C’est-à-dire ? Car cela fait longtemps qu’on en parle, non ?

Ce concept s’étend de plus en plus au sein des entreprises, et on s’aperçoit que celles qui l’appliquent le plus en profondeur s’en sortent mieux après la crise. Ca commence par avoir une démarche B2C: c’est à dire développer sa capacité à parler et à vendre directement au consommateur, à personnaliser sa stratégie média, et enfin le dernier point, le plus important, à remonter cette personnalisation dans la chaîne de valeur.

Plus en amont de la vente ?

Exactement. Historiquement, par exemple, le supply chain était déterminée par les “sales in”, les ventes effectuées au magasin. Demain, cela ne fonctionnera plus comme ça. Ce n’est plus le distributeur et sa commande, qui déterminera directement ma production et mes flux. Car en étant au plus près du consommateur, je peux faire remonter autrement mes besoins aux usines, et ainsi adapter toute la supply chain à ces nouvelles informations. C’est du demand sensing. Cela nécessite de repenser le design des procédés, d’automatiser les prédictions de commandes de produits etc. Et ça devient particulièrement intéressant quand vous le couplez au retail media, en effectuant des partenariats de données avec le retailer. Tout cette connaissance est mise à disposition de la marque pour faire de meilleurs plans de production.

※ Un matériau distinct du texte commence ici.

(** The world when line 62 starts: the id drawn and written into the dict,
    the chain allocated and registered. *)
Definition mr_world (w : World) (headers : dict_ref) (f : handler) : World :=
  mkWorld
    (mkDeproxy (<[mr_rid w := mr_ref w]> (message_chains (w_deproxy w))) (endpoints (w_deproxy w)))
    (<[mr_ref w := new_message_chain f]> (w_heap w))
    (alter (fun m => <[request_id_header_name := mr_rid w]> m) headers (w_dicts w))
    (w_bound w) (S (w_uuid w)).

(** The headers [requests] sends. *)
Definition mr_sent (w : World) (headers : dict_ref) : header_list :=
  prepare_headers
    (default ∅ (alter (fun m => <[request_id_header_name := mr_rid w]> m) headers (w_dicts w) !! headers)).

Lemma make_request_run net u method headers body f w :
  make_request net u method headers body f w =
  py_bind (http_request net method u (mr_sent w headers) body)
    (fun resp =>
       _ <- on_deproxy (del_message_chain (mr_rid w)) ;;
       _ <- finalize_chain (mr_ref w) (mkRequest method (url_path u) (mr_sent w headers) (BStr body)) resp ;;
       return (mr_ref w))
    (mr_world w headers f).
Proof. reflexivity. Qed.

(** The HTTP call changes the world only as a server does. *)
Definition world_ext (w w' : World) : Prop :=
  w' = set_heap w (w_heap w') /\
  heap_ext (message_chains (w_deproxy w)) (w_heap w) (w_heap w').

Nous avons lancé un programme dans une grosse industrie l’année dernière. Le logiciel calcule automatique à la journée la bonne quantité à produire. Et tout ce mode de travail est ancré dans l’IT de nos clients et se diffuse partout. Notre travail, c’est de collecter au mieux l’information pour déterminer le plus finement les commandes au jour d’après, et de disséminer cela dans tout l’écosystème.

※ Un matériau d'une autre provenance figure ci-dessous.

(* ===== verification/EndToEnd.v ===== *)
(** * EndToEnd: [make_request] through the wire to the endpoint and back

    [make_request] (Orchestrator.v) sends its request through [requests]
    and [httplib] (Client.v) to an endpoint whose [handle]
    (RequestHandler.v) reads it back through [BaseHTTPServer]
    (HttpServer.v).  [httplib] puts its own [Host], [Accept-Encoding] and
    [Content-Length] lines before [req.headers] ([wire_headers]).  With the
    request bytes round trip of Wire.v, this file proves that for every
    call whose method, path, host and headers [httplib] can send as they
    are, the endpoint records on the call's own chain, first, the request
    it received: the sent method and path, the wire headers, and the
    socket file object holding the body; the response is the caller's
    handler's answer to that request with the id echoed.  The chain's
    [sent_request] is the one [make_request] built from [req.headers]: the
    lines [httplib] added are not in it.  The request id [str(uuid4())] is
    a word without blanks, so it crosses the wire unchanged. *)

From stdpp Require Import pretty.
From S2P Require Import Prelude Message MessageChain Registry World HttpServer RequestHandler Client Wire Orchestrator.
Local Open Scope string_scope.
Local Open Scope py_scope.

(** ** Numbers and the request id on the wire *)

Lemma pretty_N_char_no_ws x : not_ws (pretty_N_char x) = true.
Proof. unfold pretty_N_char. repeat case_match; reflexivity. Qed.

Et ce n’est que du court terme ?

Nous l’avons décliné pour le projet Trendspotter de l’Oréal par exemple, afin d’aider le département études. Le but est d’analyser la demande dans les prochaines années par la détection de signaux faibles. 75% des tendances que l’outils a détecté, non détectées avant, ont été jugées pertinentes. On analyse des groupes d’influence, des travaux de laboratoires, des influenceurs pas très connus… Et dans ce corpus de millions de textes, nous repérons les petits éléments qui peuvent être pertinents. Ce qui est intéressant et qui démontre l’importance de cette méthode de travail, c’est que les sociétés ne font plus de POC (Proof of concept). On démarre tout de suite à l’échelle, en travaillant avec l’IT des clients. On passe tout de suite au concret. Car les outils sont plus performants, et les clients bien mieux armés sur ces sujets.

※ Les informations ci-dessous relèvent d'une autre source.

(* ===== verification/ConnThread.v ===== *)
(** * ConnThread: the thread [ThreadingMixIn] runs for one connection

    [SocketServer.ThreadingMixIn.process_request] starts one thread per
    accepted connection; the thread runs [DeproxyRequestHandler.handle]
    (lines 127-129), the loop of [handle_one_request] (lines 131-187).  Of
    what one round does, only two accesses touch state another thread can
    see: [get_message_chain] (line 160, under [message_chains_lock]) and
    [add_handling] (line 173, under the chain's lock).  The round is cut
    between them: [read_stage] runs lines 141-163 and [respond_stage]
    lines 165-181, and [conn_step] runs one stage of the thread, with the
    [try]/[except socket.timeout] of lines 140/183-187 around each and the
    test of the [handle] loop after a round.  Threads.v runs these steps
    interleaved with the callers' and the other connections'. *)

From S2P Require Import Prelude Message MessageChain Registry World HttpServer RequestHandler.
Local Open Scope string_scope.
Local Open Scope py_scope.

(** ** The two stages of a round *)

(** What the thread holds between line 163 and line 165: the parsed
    request, the unread rest of [rfile] (the body of [incoming_request]),
    and the id, chain and handler line 163 resolved. *)
Record Parsed := mkParsed {
  pr_command : string;
  pr_path : string;
  pr_headers : header_list;
  pr_body : string;
  pr_request_id : option string;
  pr_chain : option chain_ref;
  pr_handler : handler
}.

(** Lines 141-163: read the request line, answer 414 or stop on an empty
    line, parse, resolve the handler.  [None]: the round ends here. *)
Definition read_stage (ep : address) : PyM (World * Conn) (option Parsed) :=
  raw_requestline <- conn_op (rfile_readline (Some (S max_requestline))) ;;
  if Nat.ltb max_requestline (String.length raw_requestline) then
    _ <- conn_op (py_modify (fun c => set_request c "" "")) ;;
    _ <- conn_op (send_error 414 None) ;;
    return None
  else if String.eqb raw_requestline "" then
    _ <- conn_op (py_modify (fun c => set_close c true)) ;;
    return None
  else
    parsed <- conn_op (parse_request raw_requestline) ;;
    match parsed with
    | None => return None
    | Some (cmd, path, hs) =>
        c <- conn_op py_get ;;
        rs <- world_op (resolve_handler hs) ;;
        let '(request_id, message_chain, handler_function) := rs in
        return (Some (mkParsed cmd path hs (rfile c) request_id message_chain handler_function))
    end.

(** The [Request] of line 155. *)
Definition pr_incoming (p : Parsed) : Request :=
  mkRequest (pr_command p) (pr_path p) (pr_headers p) (BFile (pr_body p)).

(** Lines 165-168: the handler's response with the id echoed. *)
Definition pr_response (p : Parsed) : Response :=
  echo_request_id (pr_request_id p) (pr_handler p (pr_incoming p)).

(** Lines 165-181: run the handler, echo the id, append the [Handling]
    under the chain's lock, write the response. *)
Definition respond_stage (ep : address) (p : Parsed) : PyM (World * Conn) unit :=
  _ <- world_op (record_handling (pr_chain p) (mkHandling ep (pr_incoming p) (pr_response p))) ;;
  conn_op (respond (pr_response p)).

(** ** The thread *)

(** Where the thread is: before a round, between the two stages of a
    round, out of the [handle] loop, or waiting forever in a read or a
    write no timeout ends. *)
Inductive ConnPc :=
| CReady
| CParsed (p : Parsed)
| CClosed
| CBlocked.

(** [while not self.close_connection]: the test after a round. *)
Definition round_end : PyM (World * Conn) ConnPc :=
  st <- py_get ;;
  return (if close_connection st.2 then CClosed else CReady).

(** Lines 183-187: on [socket.timeout], [close_connection = 1]; the loop
    test then ends the thread. *)
Definition timeout_close (e : exn) : PyM (World * Conn) ConnPc :=
  _ <- conn_op (py_modify (fun c => set_close c true)) ;;
  return CClosed.

Definition conn_step (ep : address) (pc : ConnPc) : PyM (World * Conn) ConnPc :=
  match pc with
  | CReady =>
      py_try is_timeout
        (o <- read_stage ep ;;
         match o with
         | None => round_end
         | Some p => return (CParsed p)
         end)
        timeout_close
  | CParsed p => py_try is_timeout (_ <- respond_stage ep p ;; round_end) timeout_close
  | CClosed => return CClosed
  | CBlocked => return CBlocked
  end.

(** The thread's state after a step.  The only exception that escapes the
    [try] is [Blocked] ([handle_one_request_raises]): the thread waits in
    that call for ever. *)
Definition conn_next (r : result ConnPc) : ConnPc :=
  match r with Ok pc => pc | Raise _ => CBlocked end.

Vous vous êtes réorganisés vous aussi, non ?

Nous avons eu une période de très forte croissance internationale, en Chine, au Moyen-Orient, après le rachat de Netbooster en Europe. Avec Guillaume de Roquemaurel, nous avons beaucoup travaillé à la libération de l’entreprise. Avec 300 personnes en France, c’était compliqué de continuer à croître si on restait centralisé. Nous avons donc donné plus d’autonomie à des pôles de décisions, qui peuvent gérer leur staff tout seul. En fait, la maturité des équipes est très forte pour ces modèles. Il y a beaucoup de gens qui veulent monter en compétences et qui sont prêts à avoir des responsabilités. En plus, la demande des clients a changé et s’est nettement spécialisée. Aujourd’hui, on ne recherche plus un “data scientist”, mais un spécialiste de NLP (Natural Language Processing), plus un data ingenieur, mais un spécialiste Google Cloud. Même si j’ai 50% de compréhension en profondeur de la complexité des sujets, arrive un moment où en tant que dirigeant, je ne peux plus suivre. Il faut le reconnaître. Former les équipes à cette autonomie, à la connaissance des produits, et les spécialiser a été un des axes majeurs de notre transformation. On ne pilote pas 50 personnes comme on pilote 300 personnes ou 900 dans le monde… Il faut aussi laisser les choses se faire, écouter le client, et ceux qui sont en contact avec lui. Ce qu’on fait, c’est parce que le client le demande. Nous aussi, nous sommes consumer-centric!